I was astonished with my first view of the falls. The Kawishiwi River drops 70 feet as it travels from Garden Lake to Fall Lake, making a stunning waterfall. The water pours over a wide area of massive rocks and separates into many little falls. Beautiful! Luckily, we were the only ones in the area, since there was only one bench—an ideal spot for us to eat lunch. As we sat there eating and watching the water crash over the rocks, we saw a lone loon fly right over the falls. What a sight!

From the bench we could also see the dam above the falls. As we were basking in the sun, I wondered why I am so enthralled with waterfalls. The conclusion I came to is that I feel close to God when I observe His wonderful creations. The roaring sound, the sight of the seemingly endless water bounding over the rocks, and the beauty of all that white froth bouncing around gives me a thrill in my heart and a calmness in my soul.

Randy’s foot was bothering him, so he went back to the parking lot to rest.

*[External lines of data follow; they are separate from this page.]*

(** The loop over the messages, newest first; [kept] is in order. *)
Fixpoint keep_newest (newest_first : list Message) (kept : list Message) (remaining : Z) : list Message :=
  match newest_first with
  | [] => kept
  | m :: ms =>
      let cost := estimate_tokens [m] in
      if negb (bool_decide (kept = [])) && (remaining <? cost)%Z then kept
      else keep_newest ms (m :: kept) (remaining - cost)
  end.

#[export] Instance Message_eq_dec : EqDecision Message.
Proof. solve_decision. Defined.

Definition raw_messages (s : Session) : list Message :=
  (λ m, {| role := sm_role m; content := sm_content m |}) <$> ss_messages s.

Definition summary_messages (s : Session) : list Message :=
  match ss_summary s with Some su => [summary_message su] | None => [] end.

Definition assemble_context (s : Session) (token_budget : Z) : AssembledContext :=
  let full := summary_messages s ++ raw_messages s in
  if (estimate_tokens full <=? token_budget)%Z
  then {| ctx_messages := full; compacted := false; dropped_message_count := 0 |}
  else
    let kept := keep_newest (reverse (raw_messages s)) [] (token_budget - estimate_tokens (summary_messages s)) in
    let dropped := length (raw_messages s) - length kept in
    {| ctx_messages := summary_messages s ++ kept; compacted := bool_decide (0 < dropped)%nat;
       dropped_message_count := dropped |}.

(** ** The cache *)

Definition cache_key : Type := string * list (Z * string * string) * option (Z * string) * Z.

Definition key_of (s : Session) (token_budget : Z) : cache_key :=
  (ss_session_id s, (λ m, (seq m, sm_role m, sm_content m)) <$> ss_messages s,
   (λ su, (covers_up_to_seq su, summary_text su)) <$> ss_summary s, token_budget).

#[export] Instance cache_key_dec : EqDecision cache_key.
Proof. unfold cache_key. apply _. Defined.

(** The entries in the order of the [OrderedDict], the least recently used first. *)
Record ContextCache := {
  cc_max_entries : Z;
  cc_entries : list (cache_key * AssembledContext);
  cc_hits : Z;
  cc_misses : Z;
  cc_compaction_count : Z;
}.

Definition ContextCache_new (max_entries : Z) : ContextCache :=
  {| cc_max_entries := max_entries; cc_entries := []; cc_hits := 0; cc_misses := 0; cc_compaction_count := 0 |}.

Definition default_max_entries : Z := 128.

Definition without (k : cache_key) (es : list (cache_key * AssembledContext)) : list (cache_key * AssembledContext) :=
  filter (λ e, e.1 ≠ k) es.

Definition find_entry (k : cache_key) (es : list (cache_key * AssembledContext)) : option AssembledContext :=
  snd <$> List.find (λ e, bool_decide (e.1 = k)) es.

(** [if len(entries) > max_entries: entries.popitem(last=False)] *)
Definition evict_lru (max_entries : Z) (es : list (cache_key * AssembledContext))
    : list (cache_key * AssembledContext) :=
  if (max_entries <? Z.of_nat (length es))%Z then tail es else es.

(** [ContextCache.assemble] *)
Definition cached_assemble (s : Session) (token_budget : Z) (c : ContextCache) : AssembledContext * ContextCache :=
  let k := key_of s token_budget in
  match find_entry k (cc_entries c) with
  | Some r =>
      (r, {| cc_max_entries := cc_max_entries c; cc_entries := without k (cc_entries c) ++ [(k, r)];
             cc_hits := cc_hits c + 1; cc_misses := cc_misses c; cc_compaction_count := cc_compaction_count c |})
  | None =>
      let r := assemble_context s token_budget in
      (r, {| cc_max_entries := cc_max_entries c;
             cc_entries := evict_lru (cc_max_entries c) (without k (cc_entries c) ++ [(k, r)]);
             cc_hits := cc_hits c; cc_misses := cc_misses c + 1;
             cc_compaction_count := cc_compaction_count c + (if compacted r then 1 else 0) |})
  end.

(** [hit_ratio] *)
Definition hit_ratio (c : ContextCache) : outcome arith_error float :=
  let total := (cc_hits c + cc_misses c)%Z in
  if (total =? 0)%Z then Ret f_zero else int_truediv (cc_hits c) total.

(** Successive calls. *)
Fixpoint assemble_all (reqs : list (Session * Z)) (c : ContextCache) : list AssembledContext * ContextCache :=
  match reqs with
  | [] => ([], c)
  | (s, b) :: reqs =>
      let '(r, c) := cached_assemble s b c in
      let '(rs, c) := assemble_all reqs c in (r :: rs, c)
  end.

(** ** Lemmas *)

Definition chars (ms : list Message) : Z := Z.of_nat (sum_list ((λ m, String.length (content m)) <$> ms)).

Lemma estimate_bounds ms : (chars ms ≤ 4 * estimate_tokens ms < chars ms + 4)%Z.
Proof.
  unfold estimate_tokens. fold (chars ms). set (n := chars ms).
  pose proof (Z.div_mod (- n) 4 ltac:(lia)). pose proof (Z.mod_pos_bound (- n) 4 ltac:(lia)). lia.
Qed.

Lemma chars_app ms1 ms2 : chars (ms1 ++ ms2) = (chars ms1 + chars ms2)%Z.
Proof. unfold chars. rewrite fmap_app, sum_list_with_app. lia. Qed.

(** What the loop keeps, started with [kept]. *)
Lemma keep_newest_spec ms kept remaining :
  let out := keep_newest ms kept remaining in
  (∃ pre dropped, ms = pre ++ dropped ∧ out = reverse pre ++ kept ∧
     (kept = [] → ms ≠ [] → pre ≠ []) ∧
     (** the next message would not have fitted *)
     (∀ m, head dropped = Some m →
        (remaining < foldr (λ m n, estimate_tokens [m] + n) 0 pre + estimate_tokens [m])%Z) ∧
     (** what was kept fits, but for the first message *)
     (kept ≠ [] → pre ≠ [] → foldr (λ m n, estimate_tokens [m] + n)%Z 0%Z pre ≤ remaining)%Z ∧
     (kept = [] → ∀ m pre', pre = m :: pre' → pre' ≠ [] →
        foldr (λ m n, estimate_tokens [m] + n)%Z 0%Z pre ≤ remaining)%Z).
Proof.
  cbv zeta. revert kept remaining. induction ms as [|m ms IH]; intros kept remaining.
  { exists [], []. by split_and!. }
  cbn [keep_newest]. pose proof (estimate_bounds [m]) as Hm.
  assert (Hc : (0 ≤ estimate_tokens [m])%Z) by (unfold chars in Hm; lia).
  destruct (negb (bool_decide (kept = [])) && (remaining <? estimate_tokens [m])%Z) eqn:Estop.
  - apply andb_true_iff in Estop as [Hk%negb_true_iff%bool_decide_eq_false Hr%Z.ltb_lt].
    exists [], (m :: ms). split_and!; try done; simpl; try lia. intros m' [= <-]. lia.
  - destruct (IH (m :: kept) (remaining - estimate_tokens [m])%Z) as (pre & dropped & -> & -> & _ & Hnext & Hfit & _).
    exists (m :: pre), dropped. specialize (Hfit ltac:(discriminate)).
    assert (Hrem : kept ≠ [] → (estimate_tokens [m] ≤ remaining)%Z).
    { intros Hk. apply andb_false_iff in Estop as [H|H%Z.ltb_ge]; [|done].
      apply negb_false_iff, bool_decide_eq_true in H. done. }
    split_and!.
    + done.
    + rewrite reverse_cons, <-app_assoc. done.
    + done.
    + intros m' Hh. specialize (Hnext m' Hh). simpl. lia.
    + intros Hk _. specialize (Hrem Hk). simpl. destruct pre; [simpl; lia|]. specialize (Hfit ltac:(done)). lia.
    + intros _ m' pre' [= <- <-] Hne. specialize (Hfit Hne). simpl. lia.
Qed.

Definition cost_sum (ms : list Message) : Z := foldr (λ m n, estimate_tokens [m] + n)%Z 0%Z ms.

Lemma cost_sum_app ms1 ms2 : cost_sum (ms1 ++ ms2) = (cost_sum ms1 + cost_sum ms2)%Z.
Proof. unfold cost_sum. induction ms1 as [|m ms1 IH]; simpl; [done|]. rewrite IH. lia. Qed.

Lemma cost_sum_reverse ms : cost_sum (reverse ms) = cost_sum ms.
Proof.
  induction ms as [|m ms IH]; [done|]. rewrite reverse_cons, cost_sum_app, IH. unfold cost_sum. simpl. lia.
Qed.

Lemma cost_sum_nonneg ms : (0 ≤ cost_sum ms)%Z.
Proof.
  induction ms as [|m ms IH]; [done|]. unfold cost_sum in *. simpl. pose proof (estimate_bounds [m]).
  unfold chars in *. lia.
Qed.

(** Estimating messages together never gives more than estimating them one by one. *)
Lemma estimate_sub ms1 ms2 : (estimate_tokens (ms1 ++ ms2) ≤ estimate_tokens ms1 + estimate_tokens ms2)%Z.
Proof.
  pose proof (estimate_bounds ms1). pose proof (estimate_bounds ms2). pose proof (estimate_bounds (ms1 ++ ms2)).
  rewrite chars_app in *. lia.
Qed.

Lemma estimate_le_cost ms : (estimate_tokens ms ≤ cost_sum ms)%Z.
Proof.
  induction ms as [|m ms IH]; [done|]. pose proof (estimate_sub [m] ms). unfold cost_sum in *. simpl in *. lia.
Qed.

(** The entries remember what assembling gives. *)
Definition cache_ok (es : list (cache_key * AssembledContext)) : Prop :=
  Forall (λ e, ∀ s b, key_of s b = e.1 → e.2 = assemble_context s b) es.

(** The key holds all that assembling looks at. *)
Lemma key_determines s1 b1 s2 b2 : key_of s1 b1 = key_of s2 b2 → assemble_context s1 b1 = assemble_context s2 b2.
Proof.
  unfold key_of. intros [= _ Em Es ->].
  assert (Hraw : raw_messages s1 = raw_messages s2).
  { unfold raw_messages. apply (f_equal (fmap (λ t, {| role := t.1.2; content := t.2 |}))) in Em.
    by rewrite <-!list_fmap_compose in Em. }
  assert (Hsum : summary_messages s1 = summary_messages s2).
  { unfold summary_messages. destruct (ss_summary s1), (ss_summary s2); simpl in Es; try done.
    injection Es as _ Et. unfold summary_message. by rewrite Et. }
  unfold assemble_context. by rewrite Hraw, Hsum.
Qed.

Lemma find_entry_in k es r : find_entry k es = Some r → (k, r) ∈ es.
Proof.
  unfold find_entry. intros ([k' r'] & E & ->)%fmap_Some.
  apply List.find_some in E as [Hin%list_elem_of_In Hk%bool_decide_eq_true]. simpl in Hk. by subst.
Qed.

Lemma cache_ok_put k r es s b :
  cache_ok es → k = key_of s b → r = assemble_context s b → cache_ok (without k es ++ [(k, r)]).
Proof.
  intros Hes -> ->. apply Forall_app. split.
  - apply Forall_forall. intros e [_ He]%list_elem_of_filter. exact (proj1 (Forall_forall _ _) Hes e He).
  - constructor; [|constructor]. simpl. intros s' b' E. symmetry. by apply key_determines.
Qed.

Lemma cache_ok_evict n es : cache_ok es → cache_ok (evict_lru n es).
Proof.
  unfold evict_lru. destruct (_ <? _)%Z; [|done]. destruct es; [done|]. by intros [_ ?]%Forall_cons.
Qed.

Definition cache_inv (c : ContextCache) : Prop :=
  cache_ok (cc_entries c) ∧ (Z.of_nat (length (cc_entries c)) ≤ Z.max 0 (cc_max_entries c))%Z.

Lemma without_length k es : (length (without k es) ≤ length es)%nat.
Proof. apply length_filter. Qed.
Lemma messages_accounted_witness :
  let P := λ sid r t at_, bool_decide (t = "b") in
  rows_counted P (th_db (interleave (start_calls (run_db sample_ops) two_appends) [0; 1; 0; 1; 1; 0]%nat)) = 1%nat.
Proof.
  cbv zeta. rewrite (messages_accounted (λ sid r t at_, bool_decide (t = "b")) (run_db sample_ops) two_appends [0; 1; 0; 1; 1; 0]%nat).
  - by vm_compute.
  - by repeat constructor.
Defined.

Lemma appends_progress_witness :
  let s := interleave (start_calls (run_db sample_ops) two_appends) [0; 1; 1; 0; 1]%nat in
  result_of s 1 = Some (Ret (VUnit tt)) ∧ ∃ j, result_of s j = Some (Ret (VUnit tt)).
Proof.
  cbv zeta. split; [by vm_compute|].
  exact (proj2 (appends_progress "s" (run_db sample_ops) [("user", "a", "t4"); ("user", "b", "t5")] [0; 1; 1; 0; 1]%nat 1
    (Ret (VUnit tt)) ltac:(vm_compute; by eexists) (run_db_wf sample_ops) ltac:(vm_compute; reflexivity))).
Defined.

Lemma concurrent_append_refused_witness :
  let s := interleave (start_calls (run_db sample_ops) two_appends) [0; 1; 0; 1; 0; 1]%nat in
  result_of s 0 = Some (Ret (VUnit tt)) ∧ result_of s 1 = Some (Raise IntegrityError).
Proof.
  pose proof (concurrent_append_refused "s" (run_db sample_ops) ("user", "a", "t4") ("user", "b", "t5")
    ltac:(vm_compute; by eexists) (run_db_wf sample_ops)) as H.
  cbv zeta in H |- *. exact (conj (proj1 H) (proj1 (proj2 H))).
Defined.

(** Two messages, read while they are summarised: the reader gets neither. *)
Definition two_messages : Db := run_db [OCreate "s" "t0"; OAppend "s" "user" "one" "t1"; OAppend "s" "assistant" "two" "t2"].

Lemma torn_read_witness :
  let s := interleave (start_calls two_messages [ReadSession "s"; Summarize "s" "so far" 2 "t3"; Trim "s"]) [0; 0; 1; 1; 1; 2; 2; 2; 0]%nat in
  result_of s 0 = Some (Ret (VSession (session_view "s" [] None))).
Proof.
  pose proof (torn_read "s" two_messages "so far" 2 "t3" ltac:(vm_compute; by eexists) (run_db_wf _) ltac:(vm_compute; discriminate)) as H.
  cbv zeta in H |- *. rewrite (proj1 (proj2 H)). reflexivity.
Defined.
(* ===== verification/Startup.v ===== *)
(** * Starting the orchestrator ([main.py], [leases/settings.py])

    [create_default_app] reads the environment, the key and alert files and the persisted
    registry, and builds the state the gateway starts from.  The environment and the
    files are arguments; what a malformed value raises is an outcome, and the rows of the
    registry survive a start that fails.  The order in which SQLite selects those rows is an
    argument. *)

From S2P Require Import Prelude.
From S2P Require Import PyFloat.
From S2P Require Import PyStr.
From S2P Require Import PyNum.
From S2P Require Import PyRound.
From S2P Require Import PyDict.
From S2P Require Import PyJson.
From S2P Require Import ApiModels.
From S2P Require Import Leases.
From S2P Require Import Registry.
From S2P Require Import Health.
From S2P Require Import Scheduling.
From S2P Require Import Routing.
From S2P Require Import LoadProbe.
From S2P Require Import Throughput.
From S2P Require Import Metrics.
From S2P Require Import Alerts.
From S2P Require Import Nodes.
From S2P Require Import Gateway.
From S2P Require Import GatewayFrames.
From S2P Require Import GatewaySafety.
From S2P Require Import Security.

#[local] Open Scope list_scope.

(** ** Errors and the environment *)

Inductive startup_error :=
  | BadInt (text : string)
  | BadFloat (text : string)
  | NotANumber
  | OutOfRange
  | BadSettings (msg : string)
  | BadWindow
  | BadKeysFile
  | NotJsonFile
  | BadRulesFile (e : alert_error)
  | BadRows.

Abbreviation startup A := (outcome startup_error A).

#[local] Instance start_ret : MRet (outcome startup_error) := λ A a, Ret a.
#[local] Instance start_bind : MBind (outcome startup_error) := λ A B k o, outcome_bind o k.

(** [os.environ] *)
Abbreviation environ := (gmap string string).

(** [env.get(name, default)] *)
Definition getenv (env : environ) (name dflt : string) : string := default dflt (env !! name).

Definition read_int (s : string) : startup Z :=
  match int_of_str s with Some n => Ret n | None => Raise (BadInt s) end.

Definition read_float (s : string) : startup float :=
  match float_of_str s with Some x => Ret x | None => Raise (BadFloat s) end.

(** A [timedelta] holds at most 999999999 days either way. *)
Definition td_check (us : timedelta) : startup timedelta :=
  if (Z.abs (us / 86400000000) <=? 999999999)%Z then Ret us else Raise OutOfRange.

(** [timedelta(seconds=n)] of an integer *)
Definition td_of_int (n : Z) : startup timedelta := td_check (td_seconds n).

(** [timedelta(seconds=x)] of a float: the whole seconds are exact, and the microseconds
    of the rest are rounded to even. *)
Definition td_of_float (x : float) : startup timedelta :=
  match int_of_float x with
  | None => Raise (if is_nan x then NotANumber else OutOfRange)
  | Some n => td_check (td_seconds n + f_round (f_mul (f_of_Z 1000000) (f_sub x (f_of_Z n))))
  end.

(** ** Lease settings *)

(** [_seconds] *)
Definition env_seconds (env : environ) (name dflt : string) : startup timedelta :=
  x ← read_float (getenv env name dflt); td_of_float x.

Definition lease_settings_from_env (env : environ) : startup LeaseSettings :=
  ttl ← env_seconds env "ORCHESTRATOR_LEASE_TTL_S" "180";
  default_ceiling ← env_seconds env "ORCHESTRATOR_LEASE_CEILING_S" "10800";
  max_ceiling ← env_seconds env "ORCHESTRATOR_LEASE_MAX_CEILING_S" "10800";
  min_active ← read_int (getenv env "ORCHESTRATOR_LEASE_MIN_ACTIVE_NODES" "1");
  let s := {| ls_ttl := ttl; ls_default_ceiling := default_ceiling; ls_max_ceiling := max_ceiling;
              ls_min_active_nodes := min_active; ls_expiring_soon := ls_expiring_soon default_lease_settings |} in
  match lease_settings_error s with Some msg => Raise (BadSettings msg) | None => Ret s end.

(** ** Authentication and alert rules *)

(** [_auth_enabled] *)
Definition auth_enabled (env : environ) : bool :=
  negb (bool_decide (str_lower (str_strip (getenv env "ORCHESTRATOR_AUTH_ENABLED" "true")) ∈ ["false"; "0"; "no"])).

(** The files that exist; [None] is one whose text is not JSON. *)
Abbreviation file_system := (gmap string (option json)).

Definition DEFAULT_API_KEYS_FILE : string := "./config/api_keys.json".
Definition DEFAULT_ALERT_RULES_FILE : string := "./config/alert_rules.json".

Section files.
Context `{IsoFormat} (show_json : json → string).

(** [_load_key_store] *)
Definition load_key_store (env : environ) (files : file_system) : startup (list ClientConfig) :=
  match files !! getenv env "ORCHESTRATOR_API_KEYS_FILE" DEFAULT_API_KEYS_FILE with
  | None => Ret []
  | Some None => Raise NotJsonFile
  | Some (Some data) =>
      match load_clients show_json data with Some clients => Ret clients | None => Raise BadKeysFile end
  end.
End files.

(** [[_rule_from_dict(rule) for rule in data["rules"]]] *)
Fixpoint rules_from (rules : list json) : outcome alert_error (list AlertRule) :=
  match rules with
  | [] => Ret []
  | rule :: rules => outcome_bind (rule_from_dict rule) (λ r, outcome_bind (rules_from rules) (λ rs, Ret (r :: rs)))
  end.

(** [AlertEvaluator.from_file] *)
Definition evaluator_of_json (data : json) : outcome alert_error AlertEvaluator :=
  outcome_bind (rule_field (λ j, match j with JList l => Some l | _ => None end) data "rules") (λ rules,
  outcome_bind (rules_from rules) (λ rs, Ret (AlertEvaluator_new rs))).

(** [_load_alert_evaluator] *)
Definition load_alert_evaluator (env : environ) (files : file_system) : startup AlertEvaluator :=
  match files !! getenv env "ORCHESTRATOR_ALERT_RULES_FILE" DEFAULT_ALERT_RULES_FILE with
  | None => Ret (AlertEvaluator_new [])
  | Some None => Raise NotJsonFile
  | Some (Some data) => match evaluator_of_json data with Ret e => Ret e | Raise e => Raise (BadRulesFile e) end
  end.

I chose to hike along the portage trail. Being rather full from our picnic, I felt I was waddling like that porcupine we had seen earlier. I didn’t get far along the trail when it became quite muddy. Disappointed, I turned around. When I caught up with Randy, I asked if I could borrow his phone so I could hike back to the falls to capture a few more shots of the cascade. I did get some very nice pictures—of my thumb! (I don’t have a smart phone, so I’m not very experienced at taking photos with one.)

On our way home, we decided to turn into Winton and found it to be a charming little community. It seems to be a paradise for its residents. We stopped in Ely to hike a short distance on the Mesabi Trail. Then we went home to a feast of leftover homemade pizza and a game of gin rummy. It was a good day—a short reprieve from the aloneness I often feel at this time of staying at home as much as possible during the pandemic.

Betty Pond lives in Mt. Iron, MN. She is a frequent contributor to Hometown Focus.